§ **WORK INSTRUCTION**:
The lines to repeat are those below from the one containing "l4_translated flag f (checksum" down to the one containing "(forall v, rewrite_of d'", both included; reproduce them exactly and nothing else.

§ **DATA FOR THE TASK**:
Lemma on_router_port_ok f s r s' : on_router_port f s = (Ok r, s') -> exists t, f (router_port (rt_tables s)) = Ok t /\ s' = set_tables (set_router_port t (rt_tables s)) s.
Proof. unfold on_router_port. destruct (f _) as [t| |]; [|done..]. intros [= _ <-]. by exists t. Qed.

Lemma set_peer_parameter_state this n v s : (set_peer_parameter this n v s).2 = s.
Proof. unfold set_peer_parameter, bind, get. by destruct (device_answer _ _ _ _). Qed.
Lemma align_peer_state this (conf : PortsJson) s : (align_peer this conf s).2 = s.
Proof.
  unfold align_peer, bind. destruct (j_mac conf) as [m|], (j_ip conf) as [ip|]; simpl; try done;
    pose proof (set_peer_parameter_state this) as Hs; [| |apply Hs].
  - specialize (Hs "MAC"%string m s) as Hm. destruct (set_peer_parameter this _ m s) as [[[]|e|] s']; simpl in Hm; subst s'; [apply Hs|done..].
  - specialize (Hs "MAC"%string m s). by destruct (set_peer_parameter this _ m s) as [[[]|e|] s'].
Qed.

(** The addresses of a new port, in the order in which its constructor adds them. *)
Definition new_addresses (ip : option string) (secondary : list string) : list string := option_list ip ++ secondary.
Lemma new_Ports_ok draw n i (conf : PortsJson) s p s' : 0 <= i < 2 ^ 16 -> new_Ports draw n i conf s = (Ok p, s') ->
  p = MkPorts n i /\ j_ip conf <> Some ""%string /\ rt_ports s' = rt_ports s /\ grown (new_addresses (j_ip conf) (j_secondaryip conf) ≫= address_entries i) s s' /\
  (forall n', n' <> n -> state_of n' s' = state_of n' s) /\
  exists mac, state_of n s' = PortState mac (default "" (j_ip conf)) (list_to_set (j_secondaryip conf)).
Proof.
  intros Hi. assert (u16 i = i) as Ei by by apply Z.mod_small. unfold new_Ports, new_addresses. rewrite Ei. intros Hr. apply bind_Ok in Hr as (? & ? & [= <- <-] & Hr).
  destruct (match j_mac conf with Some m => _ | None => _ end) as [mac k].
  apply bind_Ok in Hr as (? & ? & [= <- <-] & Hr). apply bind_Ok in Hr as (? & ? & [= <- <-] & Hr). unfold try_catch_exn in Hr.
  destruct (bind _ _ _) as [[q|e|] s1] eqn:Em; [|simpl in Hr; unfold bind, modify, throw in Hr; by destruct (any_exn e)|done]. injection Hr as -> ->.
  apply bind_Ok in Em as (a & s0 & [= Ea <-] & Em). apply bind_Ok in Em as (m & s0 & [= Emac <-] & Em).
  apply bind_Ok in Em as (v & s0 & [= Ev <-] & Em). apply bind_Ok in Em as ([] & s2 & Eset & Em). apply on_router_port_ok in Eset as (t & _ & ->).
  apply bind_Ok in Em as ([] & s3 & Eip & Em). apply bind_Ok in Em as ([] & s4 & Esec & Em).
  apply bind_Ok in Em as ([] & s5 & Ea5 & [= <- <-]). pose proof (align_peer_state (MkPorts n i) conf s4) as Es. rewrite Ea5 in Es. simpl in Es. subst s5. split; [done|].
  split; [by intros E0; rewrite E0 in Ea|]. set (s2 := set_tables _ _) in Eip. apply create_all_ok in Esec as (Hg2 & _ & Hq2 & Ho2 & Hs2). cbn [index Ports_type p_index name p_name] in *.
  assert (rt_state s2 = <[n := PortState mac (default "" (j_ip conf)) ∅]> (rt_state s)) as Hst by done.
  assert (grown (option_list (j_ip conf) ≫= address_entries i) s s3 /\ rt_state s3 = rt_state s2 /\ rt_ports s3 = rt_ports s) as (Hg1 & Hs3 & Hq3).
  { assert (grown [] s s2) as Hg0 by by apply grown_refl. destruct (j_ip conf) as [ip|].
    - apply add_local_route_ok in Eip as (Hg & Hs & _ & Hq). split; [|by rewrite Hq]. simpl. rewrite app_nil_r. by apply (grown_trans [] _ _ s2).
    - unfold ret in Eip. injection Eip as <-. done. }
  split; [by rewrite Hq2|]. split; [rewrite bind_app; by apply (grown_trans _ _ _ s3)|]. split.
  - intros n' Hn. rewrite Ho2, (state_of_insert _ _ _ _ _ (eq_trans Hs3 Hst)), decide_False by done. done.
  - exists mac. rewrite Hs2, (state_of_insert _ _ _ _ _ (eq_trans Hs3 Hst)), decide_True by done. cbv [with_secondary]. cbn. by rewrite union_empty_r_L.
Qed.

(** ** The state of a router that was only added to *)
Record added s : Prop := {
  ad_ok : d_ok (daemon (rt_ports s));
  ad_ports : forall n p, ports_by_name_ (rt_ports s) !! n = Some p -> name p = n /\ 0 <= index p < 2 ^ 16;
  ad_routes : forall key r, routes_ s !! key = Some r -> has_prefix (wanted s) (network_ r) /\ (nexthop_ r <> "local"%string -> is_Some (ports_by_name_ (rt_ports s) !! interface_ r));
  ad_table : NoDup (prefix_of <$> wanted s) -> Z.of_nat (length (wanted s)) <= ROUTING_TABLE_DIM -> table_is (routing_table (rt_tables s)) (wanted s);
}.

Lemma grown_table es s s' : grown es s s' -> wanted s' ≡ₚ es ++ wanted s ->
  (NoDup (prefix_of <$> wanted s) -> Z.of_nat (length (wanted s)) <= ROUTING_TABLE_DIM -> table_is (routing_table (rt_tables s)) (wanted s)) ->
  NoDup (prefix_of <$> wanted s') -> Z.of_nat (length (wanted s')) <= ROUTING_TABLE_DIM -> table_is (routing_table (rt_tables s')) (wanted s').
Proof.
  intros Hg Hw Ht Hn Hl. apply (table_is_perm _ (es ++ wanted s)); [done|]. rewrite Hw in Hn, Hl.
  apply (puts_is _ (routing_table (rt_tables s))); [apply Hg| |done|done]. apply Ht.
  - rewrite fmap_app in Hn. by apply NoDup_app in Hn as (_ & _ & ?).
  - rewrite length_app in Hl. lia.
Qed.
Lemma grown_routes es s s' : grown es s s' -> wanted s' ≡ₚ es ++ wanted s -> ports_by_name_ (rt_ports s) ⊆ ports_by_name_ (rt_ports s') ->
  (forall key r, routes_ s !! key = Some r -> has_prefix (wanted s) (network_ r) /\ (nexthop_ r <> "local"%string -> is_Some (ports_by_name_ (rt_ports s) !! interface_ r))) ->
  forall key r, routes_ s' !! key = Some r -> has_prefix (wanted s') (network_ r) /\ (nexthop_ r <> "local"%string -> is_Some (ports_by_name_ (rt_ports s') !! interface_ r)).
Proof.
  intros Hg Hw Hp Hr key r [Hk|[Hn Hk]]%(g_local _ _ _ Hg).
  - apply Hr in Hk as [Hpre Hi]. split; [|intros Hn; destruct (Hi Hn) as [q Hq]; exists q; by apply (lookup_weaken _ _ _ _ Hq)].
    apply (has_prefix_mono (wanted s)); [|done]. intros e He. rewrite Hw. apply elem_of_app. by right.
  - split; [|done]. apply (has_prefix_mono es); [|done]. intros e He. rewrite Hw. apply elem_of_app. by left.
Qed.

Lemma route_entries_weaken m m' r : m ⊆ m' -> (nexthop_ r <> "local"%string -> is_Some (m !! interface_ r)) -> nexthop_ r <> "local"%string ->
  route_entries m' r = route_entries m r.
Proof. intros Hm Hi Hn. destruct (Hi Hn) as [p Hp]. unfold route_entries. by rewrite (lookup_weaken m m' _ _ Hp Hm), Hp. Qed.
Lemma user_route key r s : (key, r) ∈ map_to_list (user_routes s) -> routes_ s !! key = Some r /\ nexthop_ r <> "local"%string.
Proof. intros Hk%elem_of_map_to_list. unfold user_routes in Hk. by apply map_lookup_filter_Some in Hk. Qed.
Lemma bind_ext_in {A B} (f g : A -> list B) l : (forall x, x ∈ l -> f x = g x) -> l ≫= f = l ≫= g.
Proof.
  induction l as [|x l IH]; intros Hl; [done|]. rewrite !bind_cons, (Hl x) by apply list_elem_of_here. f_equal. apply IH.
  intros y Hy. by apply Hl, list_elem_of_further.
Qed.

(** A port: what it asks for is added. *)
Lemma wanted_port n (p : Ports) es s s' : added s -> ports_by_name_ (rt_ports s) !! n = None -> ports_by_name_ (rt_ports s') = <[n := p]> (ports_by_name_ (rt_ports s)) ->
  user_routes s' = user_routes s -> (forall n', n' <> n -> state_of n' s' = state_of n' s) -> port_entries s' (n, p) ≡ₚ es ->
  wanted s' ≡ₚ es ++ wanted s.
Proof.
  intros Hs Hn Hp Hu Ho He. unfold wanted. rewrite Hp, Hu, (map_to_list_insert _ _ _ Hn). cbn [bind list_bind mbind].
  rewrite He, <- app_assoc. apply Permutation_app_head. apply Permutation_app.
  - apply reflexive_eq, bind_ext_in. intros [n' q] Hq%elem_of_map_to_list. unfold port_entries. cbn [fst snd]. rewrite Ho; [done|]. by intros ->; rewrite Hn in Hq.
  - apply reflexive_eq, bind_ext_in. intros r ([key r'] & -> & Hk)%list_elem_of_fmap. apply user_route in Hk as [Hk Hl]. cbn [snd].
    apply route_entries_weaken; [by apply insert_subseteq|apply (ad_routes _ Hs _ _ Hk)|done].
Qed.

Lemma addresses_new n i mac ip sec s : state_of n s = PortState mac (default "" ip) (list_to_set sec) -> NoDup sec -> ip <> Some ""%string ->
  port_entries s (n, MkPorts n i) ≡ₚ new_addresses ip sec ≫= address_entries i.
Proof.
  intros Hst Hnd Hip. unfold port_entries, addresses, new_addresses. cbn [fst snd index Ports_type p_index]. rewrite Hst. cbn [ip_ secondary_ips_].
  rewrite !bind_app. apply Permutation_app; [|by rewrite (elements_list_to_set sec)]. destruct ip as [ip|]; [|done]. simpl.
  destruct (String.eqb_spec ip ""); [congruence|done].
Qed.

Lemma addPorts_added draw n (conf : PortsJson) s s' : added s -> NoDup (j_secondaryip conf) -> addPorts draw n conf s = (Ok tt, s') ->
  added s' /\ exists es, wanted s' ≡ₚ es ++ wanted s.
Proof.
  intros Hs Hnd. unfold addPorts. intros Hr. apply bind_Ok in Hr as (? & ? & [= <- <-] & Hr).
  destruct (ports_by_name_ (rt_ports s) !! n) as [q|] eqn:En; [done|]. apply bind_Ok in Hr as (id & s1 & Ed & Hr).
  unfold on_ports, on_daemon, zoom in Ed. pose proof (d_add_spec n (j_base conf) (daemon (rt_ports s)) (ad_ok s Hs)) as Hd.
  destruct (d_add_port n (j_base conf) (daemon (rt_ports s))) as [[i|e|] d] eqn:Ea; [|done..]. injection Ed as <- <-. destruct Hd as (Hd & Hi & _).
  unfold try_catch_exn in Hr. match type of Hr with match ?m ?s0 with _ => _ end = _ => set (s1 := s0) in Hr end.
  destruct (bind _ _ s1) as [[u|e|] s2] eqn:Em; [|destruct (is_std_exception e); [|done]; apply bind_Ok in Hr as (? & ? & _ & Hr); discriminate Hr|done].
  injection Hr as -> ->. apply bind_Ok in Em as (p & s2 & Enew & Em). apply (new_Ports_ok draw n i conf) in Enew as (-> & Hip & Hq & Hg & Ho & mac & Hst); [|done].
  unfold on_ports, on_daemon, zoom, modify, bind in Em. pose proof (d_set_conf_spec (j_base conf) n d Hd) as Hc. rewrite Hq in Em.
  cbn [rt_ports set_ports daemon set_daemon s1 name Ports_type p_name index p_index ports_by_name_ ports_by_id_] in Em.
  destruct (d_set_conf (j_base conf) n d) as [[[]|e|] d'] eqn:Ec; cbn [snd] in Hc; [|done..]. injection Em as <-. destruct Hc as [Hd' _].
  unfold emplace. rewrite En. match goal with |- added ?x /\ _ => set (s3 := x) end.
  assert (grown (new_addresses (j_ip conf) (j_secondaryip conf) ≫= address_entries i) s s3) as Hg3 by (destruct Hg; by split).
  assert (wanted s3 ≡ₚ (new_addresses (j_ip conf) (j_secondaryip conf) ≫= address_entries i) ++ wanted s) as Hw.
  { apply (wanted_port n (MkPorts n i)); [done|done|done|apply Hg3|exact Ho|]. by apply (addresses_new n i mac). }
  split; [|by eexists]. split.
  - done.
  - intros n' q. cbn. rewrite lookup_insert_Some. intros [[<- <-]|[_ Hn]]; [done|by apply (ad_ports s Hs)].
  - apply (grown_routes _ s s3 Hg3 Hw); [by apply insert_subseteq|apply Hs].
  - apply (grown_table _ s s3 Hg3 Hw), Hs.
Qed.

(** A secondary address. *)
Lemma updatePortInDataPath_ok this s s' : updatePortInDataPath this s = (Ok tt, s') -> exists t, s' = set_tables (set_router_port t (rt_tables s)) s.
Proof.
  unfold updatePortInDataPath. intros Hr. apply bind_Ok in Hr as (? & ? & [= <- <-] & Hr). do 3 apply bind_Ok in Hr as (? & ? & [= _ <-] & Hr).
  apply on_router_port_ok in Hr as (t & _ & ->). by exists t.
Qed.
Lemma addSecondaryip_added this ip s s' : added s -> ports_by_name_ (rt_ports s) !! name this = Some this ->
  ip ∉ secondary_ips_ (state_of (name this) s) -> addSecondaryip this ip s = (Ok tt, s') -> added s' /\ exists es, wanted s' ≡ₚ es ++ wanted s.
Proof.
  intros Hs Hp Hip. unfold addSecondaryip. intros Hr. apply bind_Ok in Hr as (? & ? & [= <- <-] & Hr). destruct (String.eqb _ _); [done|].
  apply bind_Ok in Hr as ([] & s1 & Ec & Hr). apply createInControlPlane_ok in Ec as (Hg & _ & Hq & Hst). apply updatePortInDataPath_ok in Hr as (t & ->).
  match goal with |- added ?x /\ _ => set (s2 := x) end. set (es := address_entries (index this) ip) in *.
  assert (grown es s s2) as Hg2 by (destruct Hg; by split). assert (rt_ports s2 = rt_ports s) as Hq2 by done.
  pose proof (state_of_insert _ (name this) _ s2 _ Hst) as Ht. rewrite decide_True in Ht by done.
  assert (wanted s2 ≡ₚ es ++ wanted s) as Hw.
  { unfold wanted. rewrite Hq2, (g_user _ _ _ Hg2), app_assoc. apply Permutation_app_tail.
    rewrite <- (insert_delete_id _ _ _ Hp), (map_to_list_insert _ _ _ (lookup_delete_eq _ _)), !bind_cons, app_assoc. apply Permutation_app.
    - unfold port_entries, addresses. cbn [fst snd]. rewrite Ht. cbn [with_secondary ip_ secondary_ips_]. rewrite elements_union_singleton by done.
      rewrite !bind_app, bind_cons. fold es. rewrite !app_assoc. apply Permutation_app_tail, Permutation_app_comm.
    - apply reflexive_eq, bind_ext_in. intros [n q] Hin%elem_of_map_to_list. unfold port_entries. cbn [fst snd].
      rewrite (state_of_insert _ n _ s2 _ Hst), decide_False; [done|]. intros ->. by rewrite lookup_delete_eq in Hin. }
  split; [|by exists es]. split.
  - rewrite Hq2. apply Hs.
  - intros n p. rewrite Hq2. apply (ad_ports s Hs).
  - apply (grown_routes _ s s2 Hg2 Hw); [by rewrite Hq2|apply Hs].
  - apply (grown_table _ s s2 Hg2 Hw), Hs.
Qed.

==

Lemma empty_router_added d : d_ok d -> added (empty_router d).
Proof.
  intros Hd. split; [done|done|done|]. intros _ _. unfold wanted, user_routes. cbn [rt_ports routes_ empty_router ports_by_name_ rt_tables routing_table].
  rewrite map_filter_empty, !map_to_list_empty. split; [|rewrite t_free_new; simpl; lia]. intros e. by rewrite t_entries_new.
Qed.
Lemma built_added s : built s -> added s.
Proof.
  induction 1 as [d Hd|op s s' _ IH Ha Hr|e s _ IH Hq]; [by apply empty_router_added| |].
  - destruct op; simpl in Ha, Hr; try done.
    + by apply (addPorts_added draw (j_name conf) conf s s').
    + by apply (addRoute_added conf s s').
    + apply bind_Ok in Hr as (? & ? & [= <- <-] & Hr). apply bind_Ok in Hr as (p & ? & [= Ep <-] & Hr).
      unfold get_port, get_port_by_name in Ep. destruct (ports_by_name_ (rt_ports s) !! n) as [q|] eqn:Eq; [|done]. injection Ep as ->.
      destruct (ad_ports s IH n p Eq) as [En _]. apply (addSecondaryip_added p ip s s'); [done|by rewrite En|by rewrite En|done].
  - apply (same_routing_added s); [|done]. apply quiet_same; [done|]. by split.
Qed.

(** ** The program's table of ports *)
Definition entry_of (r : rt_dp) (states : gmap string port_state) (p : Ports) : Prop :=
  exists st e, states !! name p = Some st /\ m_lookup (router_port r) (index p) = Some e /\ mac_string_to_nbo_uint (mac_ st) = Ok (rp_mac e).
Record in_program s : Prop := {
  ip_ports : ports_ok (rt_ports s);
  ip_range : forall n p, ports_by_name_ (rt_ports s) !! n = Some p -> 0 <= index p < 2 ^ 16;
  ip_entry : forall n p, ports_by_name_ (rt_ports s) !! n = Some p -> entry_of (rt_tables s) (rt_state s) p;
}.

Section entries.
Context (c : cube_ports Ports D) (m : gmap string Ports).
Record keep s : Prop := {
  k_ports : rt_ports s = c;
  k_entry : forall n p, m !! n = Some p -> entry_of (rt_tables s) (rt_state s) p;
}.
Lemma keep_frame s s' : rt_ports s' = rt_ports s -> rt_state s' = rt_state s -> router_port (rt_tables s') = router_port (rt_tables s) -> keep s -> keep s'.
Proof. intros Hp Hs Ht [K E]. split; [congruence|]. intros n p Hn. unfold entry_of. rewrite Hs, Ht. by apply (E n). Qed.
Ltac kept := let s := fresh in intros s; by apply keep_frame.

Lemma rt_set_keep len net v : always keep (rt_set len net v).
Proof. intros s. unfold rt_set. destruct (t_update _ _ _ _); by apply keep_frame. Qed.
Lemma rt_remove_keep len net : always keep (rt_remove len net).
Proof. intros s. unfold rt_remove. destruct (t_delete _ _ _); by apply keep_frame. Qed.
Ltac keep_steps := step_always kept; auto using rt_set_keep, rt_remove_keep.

---

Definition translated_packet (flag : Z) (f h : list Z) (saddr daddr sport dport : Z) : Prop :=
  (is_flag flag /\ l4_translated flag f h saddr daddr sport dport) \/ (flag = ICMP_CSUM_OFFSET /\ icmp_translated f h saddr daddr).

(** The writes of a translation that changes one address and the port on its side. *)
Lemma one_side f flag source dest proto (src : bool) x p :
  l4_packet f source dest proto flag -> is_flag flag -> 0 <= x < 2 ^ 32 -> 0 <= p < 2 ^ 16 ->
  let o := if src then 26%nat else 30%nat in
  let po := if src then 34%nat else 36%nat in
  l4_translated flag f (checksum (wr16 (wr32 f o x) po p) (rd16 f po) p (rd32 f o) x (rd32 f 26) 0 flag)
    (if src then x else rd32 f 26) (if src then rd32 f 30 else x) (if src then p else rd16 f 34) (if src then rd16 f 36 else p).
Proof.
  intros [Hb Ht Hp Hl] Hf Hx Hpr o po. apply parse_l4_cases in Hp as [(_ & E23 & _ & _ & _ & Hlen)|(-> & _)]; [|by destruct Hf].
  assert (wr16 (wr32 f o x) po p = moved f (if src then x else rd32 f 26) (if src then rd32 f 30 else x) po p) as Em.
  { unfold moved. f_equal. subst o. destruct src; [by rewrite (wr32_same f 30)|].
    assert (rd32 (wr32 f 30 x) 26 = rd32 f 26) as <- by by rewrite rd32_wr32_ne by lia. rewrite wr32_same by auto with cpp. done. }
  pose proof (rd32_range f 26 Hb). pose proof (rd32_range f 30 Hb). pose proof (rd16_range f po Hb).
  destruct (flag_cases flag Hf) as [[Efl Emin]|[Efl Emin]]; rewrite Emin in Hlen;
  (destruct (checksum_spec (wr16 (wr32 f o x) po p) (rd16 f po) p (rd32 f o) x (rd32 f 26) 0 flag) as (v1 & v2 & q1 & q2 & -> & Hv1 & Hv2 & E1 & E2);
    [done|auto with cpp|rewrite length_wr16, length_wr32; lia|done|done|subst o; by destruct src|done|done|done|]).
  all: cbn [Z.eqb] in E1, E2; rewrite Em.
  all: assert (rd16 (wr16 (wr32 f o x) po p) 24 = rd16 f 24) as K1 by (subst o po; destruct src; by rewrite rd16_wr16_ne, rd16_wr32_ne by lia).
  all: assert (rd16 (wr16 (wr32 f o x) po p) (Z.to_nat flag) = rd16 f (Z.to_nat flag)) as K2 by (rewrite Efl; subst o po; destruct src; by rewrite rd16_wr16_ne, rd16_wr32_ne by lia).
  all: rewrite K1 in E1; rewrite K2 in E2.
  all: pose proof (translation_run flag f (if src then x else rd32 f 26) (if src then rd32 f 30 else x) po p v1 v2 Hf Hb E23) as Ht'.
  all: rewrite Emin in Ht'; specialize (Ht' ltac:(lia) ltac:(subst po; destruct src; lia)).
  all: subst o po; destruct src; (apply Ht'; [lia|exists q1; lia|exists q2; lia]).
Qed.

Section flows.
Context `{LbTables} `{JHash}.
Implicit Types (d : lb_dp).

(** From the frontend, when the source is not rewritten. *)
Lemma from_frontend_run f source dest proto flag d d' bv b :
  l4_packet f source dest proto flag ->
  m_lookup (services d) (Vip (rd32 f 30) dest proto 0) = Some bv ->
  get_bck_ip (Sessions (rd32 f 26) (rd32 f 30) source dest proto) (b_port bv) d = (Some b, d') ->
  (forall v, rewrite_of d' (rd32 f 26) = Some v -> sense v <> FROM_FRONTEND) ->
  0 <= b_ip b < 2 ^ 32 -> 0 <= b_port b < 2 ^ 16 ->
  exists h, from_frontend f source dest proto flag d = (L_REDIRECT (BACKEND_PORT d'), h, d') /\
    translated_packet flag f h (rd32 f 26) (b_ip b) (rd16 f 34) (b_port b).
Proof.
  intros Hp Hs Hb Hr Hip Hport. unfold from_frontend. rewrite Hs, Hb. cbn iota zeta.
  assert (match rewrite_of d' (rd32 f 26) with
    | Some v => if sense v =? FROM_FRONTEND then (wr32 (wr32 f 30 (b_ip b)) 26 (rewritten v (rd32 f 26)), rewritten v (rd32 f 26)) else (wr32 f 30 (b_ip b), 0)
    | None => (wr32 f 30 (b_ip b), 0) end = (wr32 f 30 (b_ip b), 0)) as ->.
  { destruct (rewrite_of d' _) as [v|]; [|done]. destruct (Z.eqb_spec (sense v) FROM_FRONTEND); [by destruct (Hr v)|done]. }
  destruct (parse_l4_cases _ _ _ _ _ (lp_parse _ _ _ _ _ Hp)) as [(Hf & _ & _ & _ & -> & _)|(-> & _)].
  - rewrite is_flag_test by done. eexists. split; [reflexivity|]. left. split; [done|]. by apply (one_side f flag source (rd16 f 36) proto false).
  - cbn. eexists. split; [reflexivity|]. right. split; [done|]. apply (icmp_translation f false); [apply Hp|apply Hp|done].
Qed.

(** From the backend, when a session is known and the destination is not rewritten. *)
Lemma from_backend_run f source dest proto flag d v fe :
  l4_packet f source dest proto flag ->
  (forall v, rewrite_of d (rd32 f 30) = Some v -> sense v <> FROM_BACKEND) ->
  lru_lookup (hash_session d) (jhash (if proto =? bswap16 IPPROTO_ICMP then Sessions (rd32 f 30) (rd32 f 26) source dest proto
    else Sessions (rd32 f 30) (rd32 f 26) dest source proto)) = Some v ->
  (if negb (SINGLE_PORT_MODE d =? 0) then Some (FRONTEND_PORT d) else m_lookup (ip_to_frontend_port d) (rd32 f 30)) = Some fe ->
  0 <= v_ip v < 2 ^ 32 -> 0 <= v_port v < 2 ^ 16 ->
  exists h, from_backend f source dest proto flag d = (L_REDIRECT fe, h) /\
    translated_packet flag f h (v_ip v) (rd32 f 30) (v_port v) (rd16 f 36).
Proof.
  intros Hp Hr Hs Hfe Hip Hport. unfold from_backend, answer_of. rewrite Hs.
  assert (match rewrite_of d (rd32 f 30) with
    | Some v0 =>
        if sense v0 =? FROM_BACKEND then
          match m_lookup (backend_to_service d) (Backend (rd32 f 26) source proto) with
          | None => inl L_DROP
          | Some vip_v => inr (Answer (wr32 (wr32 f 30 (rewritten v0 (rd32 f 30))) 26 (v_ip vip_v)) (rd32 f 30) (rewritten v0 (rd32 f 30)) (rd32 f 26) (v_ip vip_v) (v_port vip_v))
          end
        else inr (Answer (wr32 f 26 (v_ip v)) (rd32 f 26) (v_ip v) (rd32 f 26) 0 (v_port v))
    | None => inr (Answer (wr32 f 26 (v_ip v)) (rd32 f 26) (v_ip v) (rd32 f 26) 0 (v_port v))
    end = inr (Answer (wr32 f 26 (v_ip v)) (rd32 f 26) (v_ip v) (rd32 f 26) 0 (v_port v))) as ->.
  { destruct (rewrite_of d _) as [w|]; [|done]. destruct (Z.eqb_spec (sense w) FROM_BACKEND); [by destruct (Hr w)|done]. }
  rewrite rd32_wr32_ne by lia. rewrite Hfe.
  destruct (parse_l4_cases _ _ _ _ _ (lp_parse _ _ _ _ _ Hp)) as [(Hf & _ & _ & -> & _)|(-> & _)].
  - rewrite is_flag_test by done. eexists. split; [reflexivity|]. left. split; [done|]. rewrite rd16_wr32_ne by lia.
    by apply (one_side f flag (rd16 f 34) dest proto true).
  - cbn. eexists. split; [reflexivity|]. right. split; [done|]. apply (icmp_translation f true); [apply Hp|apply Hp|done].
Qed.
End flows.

§ **TASK RESULT**:
  l4_translated flag f (checksum (wr16 (wr32 f o x) po p) (rd16 f po) p (rd32 f o) x (rd32 f 26) 0 flag)
    (if src then x else rd32 f 26) (if src then rd32 f 30 else x) (if src then p else rd16 f 34) (if src then rd16 f 36 else p).
Proof.
  intros [Hb Ht Hp Hl] Hf Hx Hpr o po. apply parse_l4_cases in Hp as [(_ & E23 & _ & _ & _ & Hlen)|(-> & _)]; [|by destruct Hf].
  assert (wr16 (wr32 f o x) po p = moved f (if src then x else rd32 f 26) (if src then rd32 f 30 else x) po p) as Em.
  { unfold moved. f_equal. subst o. destruct src; [by rewrite (wr32_same f 30)|].
    assert (rd32 (wr32 f 30 x) 26 = rd32 f 26) as <- by by rewrite rd32_wr32_ne by lia. rewrite wr32_same by auto with cpp. done. }
  pose proof (rd32_range f 26 Hb). pose proof (rd32_range f 30 Hb). pose proof (rd16_range f po Hb).
  destruct (flag_cases flag Hf) as [[Efl Emin]|[Efl Emin]]; rewrite Emin in Hlen;
  (destruct (checksum_spec (wr16 (wr32 f o x) po p) (rd16 f po) p (rd32 f o) x (rd32 f 26) 0 flag) as (v1 & v2 & q1 & q2 & -> & Hv1 & Hv2 & E1 & E2);
    [done|auto with cpp|rewrite length_wr16, length_wr32; lia|done|done|subst o; by destruct src|done|done|done|]).
  all: cbn [Z.eqb] in E1, E2; rewrite Em.
  all: assert (rd16 (wr16 (wr32 f o x) po p) 24 = rd16 f 24) as K1 by (subst o po; destruct src; by rewrite rd16_wr16_ne, rd16_wr32_ne by lia).
  all: assert (rd16 (wr16 (wr32 f o x) po p) (Z.to_nat flag) = rd16 f (Z.to_nat flag)) as K2 by (rewrite Efl; subst o po; destruct src; by rewrite rd16_wr16_ne, rd16_wr32_ne by lia).
  all: rewrite K1 in E1; rewrite K2 in E2.
  all: pose proof (translation_run flag f (if src then x else rd32 f 26) (if src then rd32 f 30 else x) po p v1 v2 Hf Hb E23) as Ht'.
  all: rewrite Emin in Ht'; specialize (Ht' ltac:(lia) ltac:(subst po; destruct src; lia)).
  all: subst o po; destruct src; (apply Ht'; [lia|exists q1; lia|exists q2; lia]).
Qed.

Section flows.
Context `{LbTables} `{JHash}.
Implicit Types (d : lb_dp).

(** From the frontend, when the source is not rewritten. *)
Lemma from_frontend_run f source dest proto flag d d' bv b :
  l4_packet f source dest proto flag ->
  m_lookup (services d) (Vip (rd32 f 30) dest proto 0) = Some bv ->
  get_bck_ip (Sessions (rd32 f 26) (rd32 f 30) source dest proto) (b_port bv) d = (Some b, d') ->
  (forall v, rewrite_of d' (rd32 f 26) = Some v -> sense v <> FROM_FRONTEND) ->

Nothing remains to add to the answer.